When Prompts Hire Specialists: Why pMoE Changes Visual Adaptation Economics

Opening — Why This Matters Now

Foundation vision models are becoming corporate infrastructure. They sit behind defect detection systems, medical imaging workflows, retail analytics dashboards, and increasingly, compliance pipelines.

But here is the quiet operational truth: most enterprises do not retrain these models. They adapt them.

Full fine-tuning is expensive, risky, and often unnecessary. Prompt tuning—adding learnable tokens while freezing the backbone—has emerged as the pragmatic alternative. Yet most approaches rely on a single pre-trained model. A single “expert.”

That assumption is convenient. It is also limiting.

The ICLR 2025 paper pMoE: Prompting Diverse Experts Together Wins More in Visual Adaptation introduces a simple but powerful idea: instead of adapting one expert, let multiple pre-trained experts collaborate—dynamically.

Not by merging weights. Not by retraining everything. But by orchestrating prompts.

This shift has material implications for cost, modularity, and ROI in applied AI systems.

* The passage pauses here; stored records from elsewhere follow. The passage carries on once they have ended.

(** Conservation of a parent's round: when the active weight a parent
    publishes is the sum of its active children's weights, the quanta handed
    to the children never add up to more than the bytes the parent passes in
    one round, whatever the weights. *)
Theorem quanta_conserve_round (rb : Z) (ws : list Z) :
  is_u64 rb → Forall (fun w => 0 < w) ws →
  zsum (map (fun w => cake_drr_quantum rb w (zsum ws)) ws) <= rb.
Proof.
  intros Hrb Hws. destruct (decide (ws = [])) as [->|Hne].
  { simpl. unfold zsum. simpl. unfold is_u64 in Hrb. lia. }
  assert (0 < zsum ws) as Hpos.
  { destruct Hws as [|w ws Hw Hws]; [done|]. simpl.
    assert (0 <= zsum ws) by (by apply zsum_nonneg, pos_nonneg).
    unfold zsum in *. simpl. lia. }
  assert (Forall (fun w => 0 < w <= zsum ws) ws) as Hle.
  { apply Forall_forall. intros w Hin. pose proof (proj1 (Forall_forall _ _) Hws w Hin).
    split; [done|]. apply zsum_elem_le; [|done]. by apply pos_nonneg. }
  pose proof (quanta_mul_le rb (zsum ws) ws Hrb Hle). nia.
Qed.

Lemma quanta_conserve_round_witness :
  is_u64 125000 /\
  zsum (map (fun w => cake_drr_quantum 125000 w (zsum [3;1;7])) [3;1;7]) <= 125000.
Proof.
  split; [unfold is_u64; lia|].
  apply (quanta_conserve_round 125000 [3;1;7]); [unfold is_u64; lia|].
  repeat constructor; lia.
Defined.

(** * The packed word *)

Lemma word_of_add r b : 0 <= r → is_u32 b → word_of r b = r * 2 ^ 32 + b.
Proof.
  intros Hr Hb. unfold word_of. rewrite Z.lor_comm, lor_shiftl_add; [lia|lia|exact Hb].
Qed.

Lemma word_round_of r b : is_u32 r → is_u32 b → word_round (word_of r b) = r.
Proof.
  intros Hr Hb. rewrite word_of_add by (unfold is_u32 in *; lia).
  unfold word_round. rewrite Z.shiftr_div_pow2 by lia. ints.
Qed.

Lemma word_biased_of r b : is_u32 r → is_u32 b → word_biased (word_of r b) = b.
Proof.
  intros Hr Hb. rewrite word_of_add by (unfold is_u32 in *; lia).
  unfold word_biased. ints.
Qed.

Lemma word_of_parts w : is_u64 w → word_of (word_round w) (word_biased w) = w.
Proof.
  intros Hw. unfold word_round, word_biased.
  rewrite Z.shiftr_div_pow2 by lia.
  rewrite word_of_add by ints. ints.
Qed.

Lemma word_of_range r b : is_u32 r → is_u32 b → is_u64 (word_of r b).
Proof. intros Hr Hb. rewrite word_of_add by (unfold is_u32 in *; lia). ints. Qed.

Lemma word_parts_range w : is_u32 (word_round w) /\ is_u32 (word_biased w).
Proof. split; apply u32_range. Qed.

(** * The refill, in the range where nothing wraps

    [Q] bounds a quantum: a parent of 100 Gbit/s passes 12.5 MB a round, so
    [2 ^ 29] leaves a factor of forty. *)

Definition Q_MAX : Z := 2 ^ 29.
Definition ADJ_MAX : Z := 2 ^ 16.

Definition cap_of (quantum : Z) : Z := Z.max (2 * quantum) CAKE_MAX_PKT_BYTES.

Lemma refill_deficit c rb aw r :
  0 <= cake_drr_quantum rb (effective_weight c) aw <= Q_MAX →
  - 2 ^ 62 <= deficit c <= 2 ^ 62 →
  deficit (cake_drr_refill c rb aw r)
  = Z.min (deficit c + cake_drr_quantum rb (effective_weight c) aw)
          (cap_of (cake_drr_quantum rb (effective_weight c) aw)).
Proof.
  intros Hq Hd. unfold cake_drr_refill, cap_of, CAKE_MAX_PKT_BYTES, Q_MAX in *. cbn.
  set (q := cake_drr_quantum _ _ _) in *.
  rewrite (i64_small q), !i64_small by lia.
  zcases; lia.
Qed.

(** Fields a refill does not touch. *)
Lemma refill_frame c rb aw r :
  effective_weight (cake_drr_refill c rb aw r) = effective_weight c /\
  round (cake_drr_refill c rb aw r) = r /\
  active (cake_drr_refill c rb aw r) = active c.
Proof. done. Qed.

(** * Round tags *)

Lemma refill_due_window R M :
  0 <= M → M - 2 ^ 20 <= R <= M + 2 ^ 20 →
  cake_drr_round_refill_due (u32 R) (u32 M) = (M <? R).
Proof.
  intros HM HR.
  assert (i32 (u32 (u32 R - u32 M)) = R - M) as Hd by ints.
  unfold cake_drr_round_refill_due, cake_drr_round_advanced, cake_drr_round_stale.
  rewrite Hd. unfold CAKE_DRR_ROUND_STALE_LEAD. change (Z.shiftl 1 20) with (2 ^ 20).
  destruct (Z.ltb_spec 0 (R - M)), (Z.ltb_spec (R - M) (- 2 ^ 20)),
    (Z.ltb_spec M R); simpl; lia || done.
Qed.

Lemma refill_due_iff r c :
  cake_drr_round_refill_due r c = true <->
  0 < i32 (u32 (r - c)) \/ i32 (u32 (r - c)) < - 2 ^ 20.
Proof.
  unfold cake_drr_round_refill_due, cake_drr_round_advanced, cake_drr_round_stale.
  rewrite orb_true_iff, !Z.ltb_lt. done.
Qed.

(** No ping-pong and no wedge.  Two workers whose tags are at most 2^20
    rounds apart never both find a refill due against the other's tag (so a
    lagging worker cannot re-issue the leader's quantum), while against any
    tag at least one of "now" and "every later round within the next 2^20"
    is due: a stale or pre-wrap tag always gets refilled. *)
Theorem refill_due_one_sided (r c : Z) :
  is_u32 r → is_u32 c →
  (- 2 ^ 20 <= i32 (u32 (r - c)) <= 2 ^ 20 →
   ¬ (cake_drr_round_refill_due r c = true /\ cake_drr_round_refill_due c r = true)) /\
  (cake_drr_round_refill_due r c = false →
   exists k, 0 < k <= 2 ^ 20 + 1 /\ cake_drr_round_refill_due (u32 (r + k)) c = true).
Proof.
  intros Hr Hc. split.
  - intros Hw [H1 H2]. apply refill_due_iff in H1, H2. ints.
  - intros Hn.
    assert (- 2 ^ 20 <= i32 (u32 (r - c)) <= 0) as Hd.
    { apply not_true_iff_false in Hn. rewrite refill_due_iff in Hn. lia. }
    exists (1 - i32 (u32 (r - c))). split; [lia|].
    apply refill_due_iff. left. ints.
Qed.

Lemma refill_due_one_sided_witness :
  is_u32 7 /\ is_u32 5 /\ ¬ (cake_drr_round_refill_due 7 5 = true /\
                              cake_drr_round_refill_due 5 7 = true).
Proof.
  split; [unfold is_u32; lia|]. split; [unfold is_u32; lia|].
  apply (refill_due_one_sided 7 5); [unfold is_u32; lia..|].
  vm_compute. split; discriminate.
Defined.

(** * The shared child refines the owner-local child

    [unpack] reads the packed word as an owner-local child; [deficit_ok] is the
    range in which the biased deficit stays inside its 32 bits. *)

Definition deficit_ok (d : Z) : Prop :=
  - (CAKE_MAX_PKT_BYTES + ADJ_MAX) < d <= 2 * Q_MAX.

Definition unpack (weight w : Z) : cake_drr_child_t :=
  mkChild weight (word_biased w - CAKE_DRR_DEFICIT_BIAS) (word_round w) true.

Definition pack (c : cake_drr_child_t) : Z :=
  word_of (round c) (deficit c + CAKE_DRR_DEFICIT_BIAS).

Definition local_take (c : cake_drr_child_t)
    (rb aw vt adj now : Z) : cake_drr_child_t * cake_drr_admit_t :=
  let '(c, res) := cake_drr_local_admit c rb aw vt now in
  (if decide (res = CAKE_DRR_ADMIT) then cake_drr_local_charge c adj else c, res).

Background — The Limits of Single-Expert Prompting

The Rise of Parameter-Efficient Tuning

Visual Prompt Tuning (VPT) and its successors (GaPT, LSPT) showed that you can freeze a Vision Transformer (ViT) and prepend learnable prompt tokens. The backbone remains intact. Only a small set of tokens is trained.

The economic appeal is obvious:

Method	Backbone Updated?	Extra Parameters	Deployment Cost	Risk Profile
Full Fine-Tuning	Yes	High	High	High
Adapters	Partial	Medium	Medium	Moderate
Prompt Tuning	No	Low	Low	Low

Prompt tuning became the “safe” enterprise choice.

But it came with an implicit constraint:

One backbone. One knowledge source.

If your backbone was trained on ImageNet, it excels at natural images. If it was trained on medical imaging, it understands domain nuance but may lack general semantics.

Real-world tasks often require both.

Fine-grained classification may require discriminative contrastive features (DINO, MoCo). Medical segmentation may benefit from domain-specific encoders. Structured visual reasoning tasks may benefit from different inductive biases.

A single expert rarely dominates across all axes.

What pMoE Actually Does — Mechanism, Not Marketing

pMoE introduces two architectural elements:

Expert Prompt Tokens (EPTs) — Each pre-trained model (“expert”) gets its own prompt tokens.
A Learnable Dispatcher — A shared module that dynamically weights and fuses prompt tokens across experts.

The backbone weights remain frozen.

The experts do not directly share internal representations.

Instead, they communicate through prompts.

Step 1: Multiple Experts, Separate Prompt Streams

Assume we have K pre-trained experts:

DINO
MoCo v3
MAE
CLIP
Medical vision encoder

Each expert has its own:

Patch embedding
Transformer stack
Prompt tokens per layer

But these prompt tokens are not isolated.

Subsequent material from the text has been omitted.